7.1devel, from about 1 week ago.

> Assuming you got past both interlocks, the second postmaster would
> have reinitialized Postgres' shared memory block for that database,
> which would have been a Bad Thing(tm) ... but it would not have led to
> any immediate damage to your on-disk files, AFAICS.  Was the database
> still hosed after you stopped both postmasters and started a fresh
> one?  (Did you even try that?)

Yes, I stopped both, rebooted machine, restarted postmaster.
Rebooted machine, used just postgres, tried to vacuum, tried to
dump, etc. Always the same story.


--
Joel Burton, Director of Information Systems -*- jburton@scw.org
Support Center of Washington (www.scw.org)

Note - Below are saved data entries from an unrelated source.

(* ===== verification/EventWire.v ===== *)
(** * Events as text (src/src/switch_event.c, src/libs/esl/src/esl.c)

    switch_event_serialize writes an event for the network: a line per header, with
    the value URL encoded or in brackets, an empty line, and the body if there is one.
    Clients read it back with the event socket library, whose parser of plain events is
    the second half of this file.

    The buffers of the serializer have the sizes of the code ([dlen], [encode_len]) and
    output that does not fit is cut as snprintf cuts it.  Lengths do not overflow.
    [None] is a header without a value, which the code would read through NULL; for the
    parser it is a line without a colon before one that has one, where the code runs
    into the following lines.  The parser's result are the names and values that it gives
    to esl_event_add_header_string or, for ARRAY:: values, esl_event_add_array, and the
    body. *)

From S2P Require Import Prelude.
From S2P Require Import Text Url Event.
From stdpp Require Import strings.
From Stdlib Require Import Ascii.

#[local] Open Scope string_scope.
#[local] Open Scope list_scope.
#[local] Open Scope Z_scope.

Module EventWire.
Import Text Url.
Import Event (switch_event_header, switch_event).

Definition newline : ascii := "010".
Definition colon : ascii := ":".

Definition len (s : string) : Z := Z.of_nat (String.length s).

(** What snprintf writes into a buffer of [room] bytes. *)
Definition snprintf (room : Z) (text : string) : string := String.substring 0 (Z.to_nat (room - 1)) text.

(** %d of a number that is not negative. *)
Fixpoint decimal_from (fuel : nat) (n : Z) : string :=
  match fuel with
  | O => ""
  | S fuel => (if n <? 10 then "" else decimal_from fuel (n / 10)) +:+ String (char (48 + n mod 10)) ""
  end.

Definition decimal (n : Z) : string := decimal_from 20 n.

(** ** The serializer *)

Definition blocksize : Z := 512.

Definition value_room (h : switch_event_header) (v : string) : Z :=
  match Event.array h with
  | [] => len v * 3 + 1
  | l => foldr (fun s n => len s * 3 + 1 + n) 0 l
  end.

Definition encode_value (encode : bool) (encode_len : Z) (v : string) : string :=
  if encode then switch_url_encode v encode_len else snprintf encode_len ("[" +:+ v +:+ "]").

(** Growing the buffer, whose contents are [l] long, for [llen] bytes. *)
Definition reserve (dlen l llen : Z) : Z := if l + llen >? dlen then dlen + (blocksize + (l + llen)) else dlen.

(** One header: the text, the size of the buffer and of the buffer for values. *)
Definition serialize_header (encode : bool) (st : string * Z * Z) (h : switch_event_header) : option (string * Z * Z) :=
  let '(buf, dlen, encode_len) := st in
  v ← Event.value h;
  let encode_len := Z.max encode_len (value_room h v) in
  let text := encode_value encode encode_len v in
  let llen := len (Event.name h) + len text + 8 in
  let dlen := reserve dlen (len buf) llen in
  let line := Event.name h +:+ ": " +:+ (if String.eqb text "" then "_undef_" else text) +:+ String newline "" in
  Some (buf +:+ snprintf (dlen - len buf) line, dlen, encode_len).

Fixpoint serialize_headers (encode : bool) (st : string * Z * Z) (l : list switch_event_header) : option (string * Z * Z) :=
  match l with
  | [] => Some st
  | h :: l => st ← serialize_header encode st h; serialize_headers encode st l
  end.

Definition switch_event_serialize (ev : switch_event) (encode : bool) : option string :=
  '(buf, dlen, _) ← serialize_headers encode ("", blocksize * 2, 1536) (Event.headers ev);
  match Event.body ev with
  | Some body =>
      let blen := len body in
      let llen := if blen =? 0 then blen + 5 else blen + 25 in
      let dlen := reserve dlen (len buf) llen in
      Some (buf +:+ snprintf (dlen - len buf)
              (if blen =? 0 then String newline ""
               else "Content-Length: " +:+ decimal blen +:+ String newline (String newline body)))
  | None => Some (buf +:+ snprintf (dlen - len buf) (String newline ""))
  end.

(** ** The parser of the event socket library *)

(** esl_url_decode, which does not look for a percent sign first. *)
Definition esl_url_decode (s : string) : string := c_string (url_decode_loop s).

(** strchr: the text before the character and after it. *)
Fixpoint split_at (c : ascii) (s : string) : option (string * string) :=
  match s with
  | EmptyString => None
  | String x s => if Ascii.eqb x c then Some ("", s) else '(a, b) ← split_at c s; Some (String x a, b)
  end.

Re: [GENERAL] Warning: Don't delete those /tmp/.PGSQL.* files

From
Tom Lane
Date:
"Joel Burton" <jburton@scw.org> writes:
> On 25 Nov 2000, at 17:35, Tom Lane wrote:
>> Ugh.  The reason that removing the socket file allowed a second
>> postmaster to start up is that we use an advisory lock on the socket
>> file as the interlock that prevents two PMs on the same port number.
>> Remove the socket file, poof no interlock.
>> 
>> *However*, there is a second line of defense to prevent two
>> postmasters in the same directory, and I don't understand why that
>> didn't trigger. Unless you are running a version old enough to not
>> have it.  What PG version is this, anyway?

> 7.1devel, from about 1 week ago.

Ah, I see why the data-directory interlock file wasn't helping: it
wasn't checked until *after* shared memory was set up (read clobbered
:-().  This was not a very bright choice.  I'm still surprised that
the shared-memory reset should've trashed your database so thoroughly,
though.

Over the past two days I've committed changes that should make the data
directory, socket file, and shared memory interlocks considerably more
robust.  In particular, mechanically doing "rm -f /tmp/.s.PGSQL.5432"
should never be necessary anymore.

Sorry about your trouble...

BTW, your original message mentioned something about a recursive view
definition that wasn't being recognized as such.  Could you provide
details on that?
        regards, tom lane


Re: [GENERAL] Warning: Don't delete those /tmp/.PGSQL.* files

From
"Joel Burton"
Date:
> Ah, I see why the data-directory interlock file wasn't helping: it
> wasn't checked until *after* shared memory was set up (read clobbered
> :-().  This was not a very bright choice.  I'm still surprised that
> the shared-memory reset should've trashed your database so thoroughly,
> though.
> 
> Over the past two days I've committed changes that should make the
> data directory, socket file, and shared memory interlocks considerably
> more robust.  In particular, mechanically doing "rm -f
> /tmp/.s.PGSQL.5432" should never be necessary anymore.

That's fantastic. Thanks for the quick fix. 

> BTW, your original message mentioned something about a recursive view
> definition that wasn't being recognized as such.  Could you provide
> details on that?

I can't. It's a few weeks ago, the database has been in furious 
development, and, of course, I didn't bother to save all those views 
that crashed my server. I keep trying to re-create it, but can't 
figure it out. I'm sorry.

I think it wasn't just two views pointing at each other (it would, of 
course, be next to impossible to even create those, unless you hand 
tweaked the system tables), but I think was a view-relies-on-a-
function-relies-on-a-view kind of problem. If I ever see it again, I'll 
save it.

Thanks!

--
Joel Burton, Director of Information Systems -*- jburton@scw.org
Support Center of Washington (www.scw.org)


Re: [GENERAL] Warning: Don't delete those /tmp/.PGSQL.* files

From
Tom Lane
Date:
"Joel Burton" <jburton@scw.org> writes:
> I think it wasn't just two views pointing at each other (it would, of 
> course, be next to impossible to even create those, unless you hand 
> tweaked the system tables), but I think was a view-relies-on-a-
> function-relies-on-a-view kind of problem.

Oh, OK.  I wouldn't expect the rewriter to realize that that sort of
situation is recursive.  Depending on what your function is doing, it
might or might not be an infinite recursion, so I don't think I'd want
the system arbitrarily preventing you from doing this sort of thing.

Perhaps there should be an upper bound on function-call recursion depth
enforced someplace?  Not sure.
        regards, tom lane